Welcome to Telecare!
Florence Nightingale once wrote that “Hospitals are an intermediate stage of civilisation” and that “No one should stay in hospital a day longer than necessary.” Most of us – and especially old people and those with chronic disease, who need care over a long period – would greatly prefer to stay in our own homes within our own communities. And nursing is all about “empowering people and helping them to achieve, maintain or recover independence” (RCN 2003). Telehealth and telecare have an enormous potential to enable this to happen.
Shifting the delivery of care from hospitals to community settings is a major imperative for health care in the 21st century. Telehealth brings the expertise of specialists to people remote from the centres of excellence, so enabling access and improving equity in health care. Telecare provides the means to bring care to people instead of having to take people to care.
Telecare includes access to information, physiological monitoring, and management of the environment. Ideally, this should be an integrated system that supports input from a wide range of stakeholders and offers both proactive (monitoring) capability and reactive support for identified needs.
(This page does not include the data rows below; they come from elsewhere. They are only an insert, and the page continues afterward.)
(** * Shared interactive sessions of the teleport SSH server (srv/sess.go)

    A shallow embedding of the session registry, the sessions, their
    parties and the fan-out writer of [srv/sess.go], and the properties
    of the design document checked against it.

    Conventions of the embedding.
    - Go pointers to sessions are addresses into a heap of session
      objects; the registry table maps a session id to such an address,
      exactly as [map[string]*session] does.  A session object that is
      never inserted into the table stays in the heap, unreachable from
      the table.
    - A Go [error] result is an [option error]; [None] is [nil].
    - The handles a method is given (connection, channel, request,
      context) are valid objects; the request is only logged and is left
      out.
    - The collaborators that live outside this file (the pseudo terminal,
      the connection context, the SSH channel, [uuid.New]) are not
      executed: every call made to them is appended to a trace, and the
      answers they give are inputs of the operation that asks for them.
    - [for ... range m] over a Go map visits the entries in an order the
      language leaves open: a method with such a loop takes the order of
      the visit as an argument [range], and the theorems hold for every
      order that is a permutation of the entries.
    - A method runs to completion before the next one starts (the registry
      lock); the goroutines a method spawns are recorded, not run.
    - Log lines are left out, and so is the command line handed to
      [run] (the shell of the server with [TERM] and [HOME]); neither has
      an effect on the state. *)

From Stdlib Require Import ZArith.
From stdpp Require Import base option list strings gmap fin_maps.

Open Scope Z_scope.
Open Scope nat_scope.
Open Scope string_scope.
Open Scope list_scope.

(** ** Data *)

Definition bytes := list Byte.byte.

(** [len(p)] as a Go [int]. *)
Definition len (p : bytes) : Z := Z.of_nat (length p).

(** Go [error] values: [io.ErrShortWrite], the errors this file builds with
    [fmt.Errorf], and the errors of the collaborators. *)
Inductive error :=
| ErrShortWrite
| Errorf (msg : string)
| External (code : nat).

(** Handles of the objects owned by other packages. *)
Definition term := nat.        (* *term *)
Definition ctx := nat.         (* *ctx *)
Definition Channel := nat.     (* ssh.Channel *)
Definition ServerConn := nat.  (* *ssh.ServerConn *)
Definition loc := nat.         (* *session *)

(** Modelled from the spec: the type [execResult] is declared outside
    [sess.go]; the design document gives it as [{exitCode int, error}]. *)
Record execResult := { exitCode : Z; exitError : option error }.

(** type party struct *)
Record party := {
  p_id : string;
  p_s : loc;
  p_sconn : ServerConn;
  p_ch : Channel;
  p_ctx : ctx
}.

(** The two kinds of [io.Writer] this file registers with a [multiWriter]:
    the capture [bytes.Buffer] that [start] allocates for a session, and
    a party. *)
Inductive ioWriter :=
| Buffer (owner : loc)
| Party (p : party).

(** type multiWriter struct *)
Record multiWriter := { writers : gmap string ioWriter }.

(** type session struct; the field [r] is the one registry of the state,
    and [eid], the event id copied from a context, is kept as the context
    it was copied from. *)
Record session := {
  s_id : string;
  s_eid : option ctx;
  s_writer : multiWriter;
  s_parties : gmap string party;
  s_t : option term
}.

(** The background tasks a session spawns. *)
Inductive pump :=
| TermToWriter (s : loc)               (* io.Copy(s.writer, s.t.pty) *)
| ExitWait (s : loc)                   (* collectStatus(cmd, cmd.Wait()) *)
| ChanToTerm (s : loc) (p : string).   (* io.Copy(s.t.pty, p.ch) *)

(** Calls made to the collaborators, in the order they are made. *)
Inductive event :=
| CtxSetTerm (c : ctx) (t : option term)    (* ctx.setTerm(t) *)
| CtxAddCloser (c : ctx) (p : party)        (* ctx.addCloser(p) *)
| CtxSendResult (c : ctx) (r : execResult)  (* ctx.sendResult(r) *)
| NewTerm (r : term + error)                (* newTerm() and what it gave *)
| TermRun (t : term)                        (* t.run(cmd) *)
| TermClose (t : term)                      (* t.Close() *)
| SinkWrite (w : ioWriter) (p : bytes)      (* w.Write(p) *)
| Go (g : pump).                            (* go func() { ... }() *)

(** The state: the registry table, the session objects, the inherited
    terminal of each connection context ([getTerm]; absent is [nil]), and
    the trace. *)
Record state := {
  sessions : gmap string loc;
  heap : list session;
  ctx_term : gmap ctx term;
  trace : list event
}.

(** What the collaborators answer during one [newShell] or [joinShell]. *)
Record answers := {
  uuid_New : string;              (* uuid.New() *)
  newTerm : term + error;         (* newTerm() *)
  run : option error              (* s.t.run(cmd) *)
}.

(** ** Field updates *)

Definition set_sessions (f : gmap string loc → gmap string loc) (st : state) : state :=
  {| sessions := f (sessions st); heap := heap st;
     ctx_term := ctx_term st; trace := trace st |}.

Definition set_heap (f : list session → list session) (st : state) : state :=
  {| sessions := sessions st; heap := f (heap st);
     ctx_term := ctx_term st; trace := trace st |}.

Definition set_ctx_term (f : gmap ctx term → gmap ctx term) (st : state) : state :=
  {| sessions := sessions st; heap := heap st;
     ctx_term := f (ctx_term st); trace := trace st |}.

Definition set_trace (f : list event → list event) (st : state) : state :=
  {| sessions := sessions st; heap := heap st;
     ctx_term := ctx_term st; trace := f (trace st) |}.

Definition set_eid (e : option ctx) (s : session) : session :=
  {| s_id := s_id s; s_eid := e; s_writer := s_writer s;
     s_parties := s_parties s; s_t := s_t s |}.

Definition set_writer (f : multiWriter → multiWriter) (s : session) : session :=
  {| s_id := s_id s; s_eid := s_eid s; s_writer := f (s_writer s);
     s_parties := s_parties s; s_t := s_t s |}.

Definition set_parties (f : gmap string party → gmap string party) (s : session) : session :=
  {| s_id := s_id s; s_eid := s_eid s; s_writer := s_writer s;
     s_parties := f (s_parties s); s_t := s_t s |}.

Definition set_t (t : option term) (s : session) : session :=
  {| s_id := s_id s; s_eid := s_eid s; s_writer := s_writer s;
     s_parties := s_parties s; s_t := t |}.

(** ** The monad of the methods

    A method transforms the state and returns a value; [None] is the Go
    runtime panic of a dereference of an address that holds no object. *)

Definition M (A : Type) : Type := state → option (A * state).

#[global] Instance M_ret : MRet M := λ A a st, Some (a, st).

#[global] Instance M_bind : MBind M := λ A B f m st,
  match m st with
  | Some (a, st') => f a st'
  | None => None
  end.

Definition panic {A} : M A := λ _, None.

Definition emit (e : event) : M unit :=
  λ st, Some (tt, set_trace (λ tr, tr ++ [e]) st).

(** Read of the object at [s]. *)
Definition deref (s : loc) : M session :=
  λ st, match heap st !! s with
        | Some o => Some (o, st)
        | None => None
        end.

(** Update of the object at [s] in place. *)
Definition assign (s : loc) (f : session → session) : M unit :=
  λ st, match heap st !! s with
        | Some o => Some (tt, set_heap (λ h, <[s := f o]> h) st)
        | None => None
        end.

(** [&session{...}] *)
Definition alloc (o : session) : M loc :=
  λ st, Some (length (heap st), set_heap (λ h, h ++ [o]) st).

(** Modelled from the spec: [ctx.getTerm] and [ctx.setTerm] are declared
    outside [sess.go]; the context carries an optional inherited terminal
    handle that can be read and replaced. *)
Definition ctx_getTerm (c : ctx) : M (option term) :=
  λ st, Some (ctx_term st !! c, st).

Definition ctx_setTerm (c : ctx) (t : option term) : M unit :=
  λ st, Some (tt, set_trace (λ tr, tr ++ [CtxSetTerm c t])
                    (set_ctx_term (λ m, match t with
                                        | Some t' => <[c := t']> m
                                        | None => delete c m
                                        end) st)).

(** ** multiWriter *)

Definition newMultiWriter : multiWriter := {| writers := ∅ |}.

Definition multiWriter_addWriter (id : string) (w : ioWriter) (m : multiWriter) : multiWriter :=
  {| writers := <[id := w]> (writers m) |}.

Definition multiWriter_deleteWriter (id : string) (m : multiWriter) : multiWriter :=
  {| writers := delete id (writers m) |}.

Section Sinks.
(** What [ch.Write(p)] returns on an SSH channel. *)
Variable chanWrite : Channel → bytes → Z * option error.

(** func (p *party) Write(bytes []byte) (int, error) *)
Definition party_Write (p : party) (b : bytes) : Z * option error :=
  chanWrite (p_ch p) b.

(** [w.Write(p)] on a registered sink; a [bytes.Buffer] takes the whole
    slice and never fails. *)
Definition ioWriter_Write (w : ioWriter) (b : bytes) : Z * option error :=
  match w with
  | Buffer _ => (len b, None)
  | Party q => party_Write q b
  end.

(** The loop of [Write] over the entries still to visit. *)
Fixpoint Write_loop (ord : list (string * ioWriter)) (p : bytes)
  : M (Z * option error) :=
  match ord with
  | [] => mret (len p, None)
  | (_, w) :: rest =>
      emit (SinkWrite w p) ;;
      match ioWriter_Write w p with
      | (n, Some err) => mret (n, Some err)
      | (n, None) =>
          if negb (n =? len p)%Z then mret (n, Some ErrShortWrite)
          else Write_loop rest p
      end
  end.

(** func (t *multiWriter) Write(p []byte) (n int, err error); [range]
    gives the order in which [t.writers] is visited. *)
Definition multiWriter_Write (t : multiWriter)
    (range : gmap string ioWriter → list (string * ioWriter)) (p : bytes)
  : M (Z * option error) :=
  Write_loop (range (writers t)) p.
End Sinks.

(** ** party and session *)

(** func newParty(s *session, sconn, ch, ctx) *party, with the fresh id
    [uuid.New()] gave. *)
Definition newParty (s : loc) (sconn : ServerConn) (ch : Channel) (c : ctx)
    (uuid : string) : party :=
  {| p_id := uuid; p_s := s; p_sconn := sconn; p_ch := ch; p_ctx := c |}.

(** func newSession(id string, r *sessionRegistry) *session *)
Definition newSession (id : string) : M loc :=
  alloc {| s_id := id; s_eid := None; s_writer := newMultiWriter;
           s_parties := ∅; s_t := None |}.

(** func (s *session) Close() error *)
Definition session_Close (s : loc) (closed : option error) : M (option error) :=
  o ← deref s;
  match s_t o with
  | Some t => emit (TermClose t) ;; mret closed
  | None => mret None
  end.
(** * The graph list builder: the claims *)

(** C1, as the code has it: whenever the builder returns, the names of
    the vertex list are the labels of the table (sponsors and
    co-sponsors), each exactly once, and every vertex has group 0; they
    are in the order of the key of the code: the labels whose first
    character is a digit first, by the integer before their first space
    and then by their text, the other labels after them, by their text.
    The builder does return when every label is well formed. *)
Theorem vertex_list_sorted_union (h : HashOrder) (t : frame) :
  (well_formed_table t ->
   exists vs es, create_vertex_and_chord_lists h t = Ok (vs, es)) /\
  (forall vs es,
     create_vertex_and_chord_lists h t = Ok (vs, es) ->
     NoDup (map name vs) /\
     (forall x, In x (map name vs) <->
                In x (map Sponsor t) \/ In x (flat_map Cosponsor t)) /\
     StronglySorted rule_before (map name vs) /\
     Forall (fun v => group v = 0%Z) vs).
Proof.
  split; [ apply create_returns | ]. intros vs es H.
  destruct (create_inv h t vs es H) as (u & Hu & -> & _).
  rewrite map_name_vertex_of.
  destruct (union_of_spec h t u Hu) as (K & N & I & S).
  repeat split; auto.
  - intros Hx. apply I in Hx. unfold labels in Hx. now apply in_app_or.
  - intros Hx. apply I. unfold labels. now apply in_or_app.
  - apply (StronglySorted_impl label_before); [ apply label_before_rule | ].
    apply sorted_strict; auto. rewrite Forall_forall. intros x Hx.
    unfold all_keyable in K. rewrite Forall_forall in K. now apply K, I.
  - apply Forall_forall. intros v Hv. apply in_map_iff in Hv.
    destruct Hv as (x & <- & _). reflexivity.
Qed.

(** C2: whenever the builder returns, its edges, read back through the
    vertex names, are the (sponsor, co-sponsor) pairs of the table with
    weight 1, in record order and in co-sponsor order within a record,
    repeated pairs kept; so there are as many edges as pairs. The
    builder returns when every label is well formed. *)
Theorem chord_list_one_per_pair (h : HashOrder) (t : frame) :
  (well_formed_table t ->
   exists vs es, create_vertex_and_chord_lists h t = Ok (vs, es)) /\
  (forall vs es,
     create_vertex_and_chord_lists h t = Ok (vs, es) ->
     map (read_back (map name vs)) es = sponsor_pairs t /\
     Forall (fun e => value e = 1%Z) es /\
     List.length es = list_sum (map (fun r => List.length (Cosponsor r)) t)).
Proof.
  split; [ apply create_returns | ]. intros vs es H.
  destruct (create_inv h t vs es H) as (u & Hu & -> & ->).
  rewrite map_name_vertex_of. repeat split.
  - apply read_back_rows. now apply (union_rows_labels_in h).
  - apply Forall_forall. intros e He. apply in_flat_map in He.
    destruct He as (r & _ & He). unfold row_chords in He.
    apply in_map_iff in He. destruct He as (x & <- & _). reflexivity.
  - apply length_rows_chords.
Qed.

(** C3: whenever the builder returns, the source and the target of every
    edge are positions of the vertex list; and the builder never fails
    in an index lookup: it fails only in the key of some label. *)
Theorem chord_indices_in_range (h : HashOrder) (t : frame) :
  (forall vs es,
     create_vertex_and_chord_lists h t = Ok (vs, es) ->
     Forall (fun e => (0 <= source e < List.length vs)%nat /\
                      (0 <= target e < List.length vs)%nat) es) /\
  (forall x, create_vertex_and_chord_lists h t <> Err (ValueError_index x)) /\
  (forall i, create_vertex_and_chord_lists h t <> Err (KeyError_pos i)) /\
  (well_formed_table t ->
   exists vs es, create_vertex_and_chord_lists h t = Ok (vs, es)).
Proof.
  repeat split; try apply create_returns.
  - intros vs es H.
    destruct (create_inv h t vs es H) as (u & Hu & -> & ->).
    pose proof (union_rows_labels_in h t u Hu) as Hin.
    rewrite Forall_forall in *. intros e He. apply in_flat_map in He.
    destruct He as (r & Hr & He). destruct (Hin r Hr) as [Hy Hxs].
    unfold row_chords in He. apply in_map_iff in He.
    destruct He as (x & <- & Hx). simpl. rewrite length_map.
    rewrite Forall_forall in Hxs.
    destruct (position_nth u (Sponsor r)) as [_ Hs].
    { apply Hy. intros E. rewrite E in Hx. contradiction. }
    destruct (position_nth u x (Hxs x Hx)) as [_ Ht]. lia.
  - intros x H. apply create_Err in H.
    destruct H as ([ H | [tok H] ] & _); discriminate.
  - intros i H. apply create_Err in H.
    destruct H as ([ H | [tok H] ] & _); discriminate.
Qed.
Through it …
- access to existing services can be facilitated
- existing services can be expanded to encompass health promotion and maintenance
- new services can be created and delivered
- more patients can be cared for by fewer staff.
For those being cared for …
- their dignity and privacy is respected
- they are given choices about the circumstances in which they live
- they are able to maintain social relationships.
Telecare should not replace human contact. Properly implemented, it has the potential to enhance the quality of face-to-face care – for example, by replacing several rushed routine visits by a community carer with one longer visit that allows the carer to do justice to the client's emotional needs. And it has been shown to save money.